DATASET CONTENT:
(* ===== verification/GoLib.v ===== *)
(** * The parts of Go's [strconv] and [strings] the server uses

    [ParseInt(s, 10, 64)] and [Atoi] (equal on a 64-bit platform) with the texts of
    their errors, [FormatInt], [Quote], [ToUpper], [ToLower], [EqualFold], [Fields],
    [TrimSpace], [HasSuffix], [TrimSuffix] and [Split].  The [strings] functions have
    an ASCII path, modelled here, and a Unicode path for inputs with a byte of
    0x80 or more, which depends on the Unicode tables: that path is the parameter
    [Unicode], unconstrained, so that every theorem holds whatever it computes. *)

From S2P Require Import Prelude.

(** Case mapping, folding, splitting, trimming and [%q] quoting of non-ASCII strings. *)
Class Unicode := {
  uni_ToUpper : gostring -> gostring;
  uni_ToLower : gostring -> gostring;
  uni_EqualFold : gostring -> gostring -> bool;
  uni_Fields : gostring -> list gostring;
  uni_Quote : gostring -> gostring;
  uni_TrimSpace : gostring -> gostring;
}.

Module GoLib.

Definition chr (n : Z) : ascii := ascii_of_N (Z.to_N n).

Definition isASCII (s : gostring) : bool := forallb (fun c => byte_val c <? 128) s.

(** ** [strconv] *)
Definition digit_of (c : ascii) : option Z :=
  let b := byte_val c in if (48 <=? b) && (b <=? 57) then Some (b - 48) else None.

Fixpoint parse_digits (s : gostring) (acc : Z) : option Z :=
  match s with
  | [] => Some acc
  | c :: s' => d ← digit_of c; parse_digits s' (acc * 10 + d)
  end.

(** The magnitude: at least one digit. *)
Definition parse_uint (s : gostring) : option Z :=
  match s with [] => None | _ => parse_digits s 0 end.

(** [None] is a syntax or range error. *)
Definition ParseInt (s : gostring) : option Z :=
  n ← match s with
      | c :: s' =>
          if bool_decide (c = "-"%char) then Z.opp <$> parse_uint s'
          else if bool_decide (c = "+"%char) then parse_uint s'
          else parse_uint s
      | [] => None
      end;
  if decide (in_int64 n) then Some n else None.

Definition Atoi := ParseInt.

(** Decimal digits of [n >= 0], least significant last; 20 digits hold any
    64-bit magnitude. *)
Fixpoint format_digits (fuel : nat) (n : Z) (acc : gostring) : gostring :=
  match fuel with
  | O => acc
  | S fuel' =>
      let acc := chr (48 + n mod 10) :: acc in
      if n / 10 =? 0 then acc else format_digits fuel' (n / 10) acc
  end.

Definition FormatInt (n : Z) : gostring :=
  if n <? 0 then "-"%char :: format_digits 20 (- n) [] else format_digits 20 n [].

(** Whether the digits of a magnitude [ParseInt] refuses reach an invalid byte
    before the value passes 64 bits; [n] is the value so far. *)
Fixpoint bad_digit (s : gostring) (n : Z) : bool :=
  match s with
  | [] => false
  | c :: s' =>
      match digit_of c with
      | None => true
      | Some d => if 2 ^ 64 <=? n * 10 + d then false else bad_digit s' (n * 10 + d)
      end
  end.

Definition magnitude (s : gostring) : gostring :=
  match s with
  | c :: s' => if bool_decide (c = "-"%char) || bool_decide (c = "+"%char) then s' else s
  | [] => []
  end.

(** [ErrSyntax] or [ErrRange], for a string [ParseInt] refuses. *)
Definition numCause (s : gostring) : gostring :=
  match magnitude s with
  | [] => str "invalid syntax"
  | m => if bad_digit m 0 then str "invalid syntax" else str "value out of range"
  end.

(** The escapes of [Quote] below 0x80. *)
Definition hex_digit (n : Z) : ascii := if n <? 10 then chr (48 + n) else chr (87 + n).

Definition quote_byte (c : ascii) : gostring :=
  let b := byte_val c in
  if (b =? 34) || (b =? 92) then [chr 92; c]
  else if b =? 7 then str "\a" else if b =? 8 then str "\b" else if b =? 12 then str "\f"
  else if b =? 10 then str "\n" else if b =? 13 then str "\r" else if b =? 9 then str "\t"
  else if b =? 11 then str "\v"
  else if (b <? 32) || (b =? 127) then str "\x" ++ [hex_digit (b / 16); hex_digit (b mod 16)]
  else [c].

(** ** [strings] *)
Definition upper (c : ascii) : ascii :=
  let b := byte_val c in if (97 <=? b) && (b <=? 122) then chr (b - 32) else c.
Definition lower (c : ascii) : ascii :=
  let b := byte_val c in if (65 <=? b) && (b <=? 90) then chr (b + 32) else c.

Definition isSpace (c : ascii) : bool :=
  let b := byte_val c in (b =? 32) || ((9 <=? b) && (b <=? 13)).

(** Maximal runs of non-space bytes; [cur] is the current run, reversed. *)
Fixpoint fields_loop (s cur : gostring) : list gostring :=
  match s with
  | [] => match cur with [] => [] | _ => [reverse cur] end
  | c :: s' =>
      if isSpace c then
        match cur with [] => fields_loop s' [] | _ => reverse cur :: fields_loop s' [] end
      else fields_loop s' (c :: cur)
  end.

Fixpoint trim_left (s : gostring) : gostring :=
  match s with
  | c :: s' => if isSpace c then trim_left s' else s
  | [] => []
  end.

(** Byte comparisons only: these need no Unicode. *)
Definition HasSuffix (s suffix : gostring) : bool :=
  (length suffix <=? length s)%nat && bool_decide (drop (length s - length suffix) s = suffix).
Definition TrimSuffix (s suffix : gostring) : gostring :=
  if HasSuffix s suffix then take (length s - length suffix) s else s.

(** [Split(s, sep)] for a separator of one byte; [cur] is the current piece, reversed. *)
Fixpoint split_loop (sep : ascii) (s cur : gostring) : list gostring :=
  match s with
  | [] => [reverse cur]
  | c :: s' => if bool_decide (c = sep) then reverse cur :: split_loop sep s' [] else split_loop sep s' (c :: cur)
  end.
Definition Split (s : gostring) (sep : ascii) : list gostring := split_loop sep s [].

Section with_unicode.
Context `{Unicode}.

Definition ToUpper (s : gostring) : gostring :=
  if isASCII s then upper <$> s else uni_ToUpper s.
Definition ToLower (s : gostring) : gostring :=
  if isASCII s then lower <$> s else uni_ToLower s.
Definition EqualFold (s t : gostring) : bool :=
  if isASCII s && isASCII t then bool_decide (lower <$> s = lower <$> t) else uni_EqualFold s t.
Definition Fields (s : gostring) : list gostring :=
  if isASCII s then fields_loop s [] else uni_Fields s.
Definition TrimSpace (s : gostring) : gostring :=
  if isASCII s then reverse (trim_left (reverse (trim_left s))) else uni_TrimSpace s.

(** [strconv.Quote], and the text of a [*strconv.NumError]. *)
Definition Quote (s : gostring) : gostring :=
  if isASCII s then [chr 34] ++ mjoin (quote_byte <$> s) ++ [chr 34] else uni_Quote s.
Definition NumError (fn : string) (s : gostring) : gostring :=
  str "strconv." ++ str fn ++ str ": parsing " ++ Quote s ++ str ": " ++ numCause s.
End with_unicode.

(** ** Decimal round trip *)
Lemma byte_val_range c : 0 <= byte_val c < 256.
Proof.
  unfold byte_val. pose proof (N_ascii_bounded c). lia.
Qed.

Lemma byte_val_chr n : 0 <= n < 256 -> byte_val (chr n) = n.
Proof. intros. unfold byte_val, chr. rewrite -> N_ascii_embedding by lia. lia. Qed.

Lemma digit_of_chr d : 0 <= d < 10 -> digit_of (chr (48 + d)) = Some d.
Proof.
  intros. unfold digit_of. rewrite -> byte_val_chr by lia.
  rewrite -> (proj2 (Z.leb_le _ _)), (proj2 (Z.leb_le _ _)) by lia. simpl. f_equal. lia.
Qed.

(** Parsing resumes after the digits of [n] as if [n] had been accumulated. *)
Lemma parse_format_digits fuel n acc a :
  0 <= n < 10 ^ Z.of_nat fuel -> (0 < fuel)%nat ->
  exists k, 0 < k /\ parse_digits (format_digits fuel n acc) a = parse_digits acc (a * 10 ^ k + n).
Proof.
  revert n acc a. induction fuel as [|fuel IH]; intros n acc a Hn Hf; [lia|]. simpl.
  pose proof (Z.mod_pos_bound n 10 ltac:(lia)). pose proof (Z.div_mod n 10 ltac:(lia)).
  destruct (Z.eqb_spec (n / 10) 0).
  { exists 1. split; [lia|]. simpl. rewrite -> digit_of_chr by lia. simpl. f_equal. lia. }
  assert (0 <= n / 10 < 10 ^ Z.of_nat fuel).
  { split; [apply Z.div_pos; lia|]. apply Z.div_lt_upper_bound; [lia|].
    rewrite -> Nat2Z.inj_succ, Z.pow_succ_r in Hn by lia. lia. }
  assert (0 < fuel)%nat by (destruct fuel; [change (10 ^ Z.of_nat 0) with 1 in *|]; lia).
  destruct (IH (n / 10) (chr (48 + n mod 10) :: acc) a) as (k & Hk & ->); [done..|].
  exists (k + 1). split; [lia|]. simpl. rewrite -> digit_of_chr by lia. simpl. f_equal.
  rewrite -> Z.pow_add_r by lia. lia.
Qed.

Lemma format_digits_head fuel n acc :
  (0 < fuel)%nat -> exists d s, format_digits fuel n acc = chr (48 + d) :: s /\ 0 <= d < 10.
Proof.
  revert n acc. induction fuel as [|fuel IH]; intros n acc Hf; [lia|]. simpl.
  pose proof (Z.mod_pos_bound n 10 ltac:(lia)).
  destruct (n / 10 =? 0); [by do 2 eexists|]. destruct fuel; [by do 2 eexists|]. apply IH. lia.
Qed.

Lemma chr_digit_not_sign d :
  0 <= d < 10 -> chr (48 + d) <> "-"%char /\ chr (48 + d) <> "+"%char.
Proof.
  intros Hd. split; intros Heq; apply (f_equal byte_val) in Heq;
    rewrite -> byte_val_chr in Heq by lia;
    change (byte_val "-"%char) with 45 in Heq; change (byte_val "+"%char) with 43 in Heq; lia.
Qed.

Lemma parse_uint_format n : 0 <= n < 10 ^ 20 -> parse_uint (format_digits 20 n []) = Some n.
Proof.
  intros Hn. destruct (format_digits_head 20 n [] ltac:(lia)) as (d & s & Heq & _).
  unfold parse_uint. rw Heq -Heq.
  by destruct (parse_format_digits 20 n [] 0 Hn ltac:(lia)) as (k & _ & ->).
Qed.

(** The decimal text of a 64-bit integer parses back to it. *)
Lemma ParseInt_FormatInt n : in_int64 n -> ParseInt (FormatInt n) = Some n.
Proof.
  intros Hn. unfold FormatInt, ParseInt.
  assert (Hr : - 2 ^ 63 <= n <= 2 ^ 63 - 1) by apply Hn.
  destruct (Z.ltb_spec n 0).
  - rewrite -> bool_decide_eq_true_2 by done. rewrite -> parse_uint_format by lia. simpl.
    rw Z.opp_involutive. by rewrite -> decide_True by done.
  - destruct (format_digits_head 20 n [] ltac:(lia)) as (d & s & Heq & Hd). rw Heq -Heq.
    destruct (chr_digit_not_sign d Hd). rewrite -> !bool_decide_eq_false_2 by done.
    rewrite -> parse_uint_format by lia. simpl. by rewrite -> decide_True by done.
Qed.

Lemma ParseInt_range s n : ParseInt s = Some n -> in_int64 n.
Proof.
  unfold ParseInt. intros Hp. apply bind_Some in Hp as (m & _ & Hm).
  case_decide; by simplify_eq.
Qed.

(** A decimal text is printable ASCII: digits and a sign. *)
Definition decimal (s : gostring) : Prop := Forall (fun c => 43 <= byte_val c <= 57) s.

Lemma format_digits_decimal fuel n acc : decimal acc -> decimal (format_digits fuel n acc).
Proof.
  revert n acc. induction fuel as [|fuel IH]; intros n acc Hacc; [done|]. simpl.
  pose proof (Z.mod_pos_bound n 10 ltac:(lia)).
  assert (decimal (chr (48 + n mod 10) :: acc)).
  { constructor; [rewrite -> byte_val_chr by lia; lia|done]. }
  destruct (n / 10 =? 0); auto.
Qed.

Lemma FormatInt_decimal n : decimal (FormatInt n).
Proof.
  unfold FormatInt. destruct (n <? 0); [constructor; [by vm_compute|]|];
    apply format_digits_decimal; constructor.
Qed.

Lemma format_digits_length fuel n acc :
  (length (format_digits fuel n acc) <= fuel + length acc)%nat.
Proof.
  revert n acc. induction fuel as [|fuel IH]; intros n acc; simpl; [lia|].
  destruct (n / 10 =? 0); simpl; [lia|]. etrans; [apply IH|]. simpl. lia.
Qed.

Lemma FormatInt_len n : len (FormatInt n) <= 21.
Proof.
  pose proof (format_digits_length 20 (- n) []) as H1.
  pose proof (format_digits_length 20 n []) as H2. rw length_nil in H1 H2.
  unfold FormatInt, len. destruct (n <? 0); rw ?length_cons; lia.
Qed.

End GoLib.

TASK STATEMENT: Repeat the entries above verbatim, but only from the line that has "if isASCII s &&" down to the line that has "0 <= n < 10 ^ Z.of_nat", inclusive.

TASK RESULT:
  if isASCII s && isASCII t then bool_decide (lower <$> s = lower <$> t) else uni_EqualFold s t.
Definition Fields (s : gostring) : list gostring :=
  if isASCII s then fields_loop s [] else uni_Fields s.
Definition TrimSpace (s : gostring) : gostring :=
  if isASCII s then reverse (trim_left (reverse (trim_left s))) else uni_TrimSpace s.

(** [strconv.Quote], and the text of a [*strconv.NumError]. *)
Definition Quote (s : gostring) : gostring :=
  if isASCII s then [chr 34] ++ mjoin (quote_byte <$> s) ++ [chr 34] else uni_Quote s.
Definition NumError (fn : string) (s : gostring) : gostring :=
  str "strconv." ++ str fn ++ str ": parsing " ++ Quote s ++ str ": " ++ numCause s.
End with_unicode.

(** ** Decimal round trip *)
Lemma byte_val_range c : 0 <= byte_val c < 256.
Proof.
  unfold byte_val. pose proof (N_ascii_bounded c). lia.
Qed.

Lemma byte_val_chr n : 0 <= n < 256 -> byte_val (chr n) = n.
Proof. intros. unfold byte_val, chr. rewrite -> N_ascii_embedding by lia. lia. Qed.

Lemma digit_of_chr d : 0 <= d < 10 -> digit_of (chr (48 + d)) = Some d.
Proof.
  intros. unfold digit_of. rewrite -> byte_val_chr by lia.
  rewrite -> (proj2 (Z.leb_le _ _)), (proj2 (Z.leb_le _ _)) by lia. simpl. f_equal. lia.
Qed.

(** Parsing resumes after the digits of [n] as if [n] had been accumulated. *)
Lemma parse_format_digits fuel n acc a :
  0 <= n < 10 ^ Z.of_nat fuel -> (0 < fuel)%nat ->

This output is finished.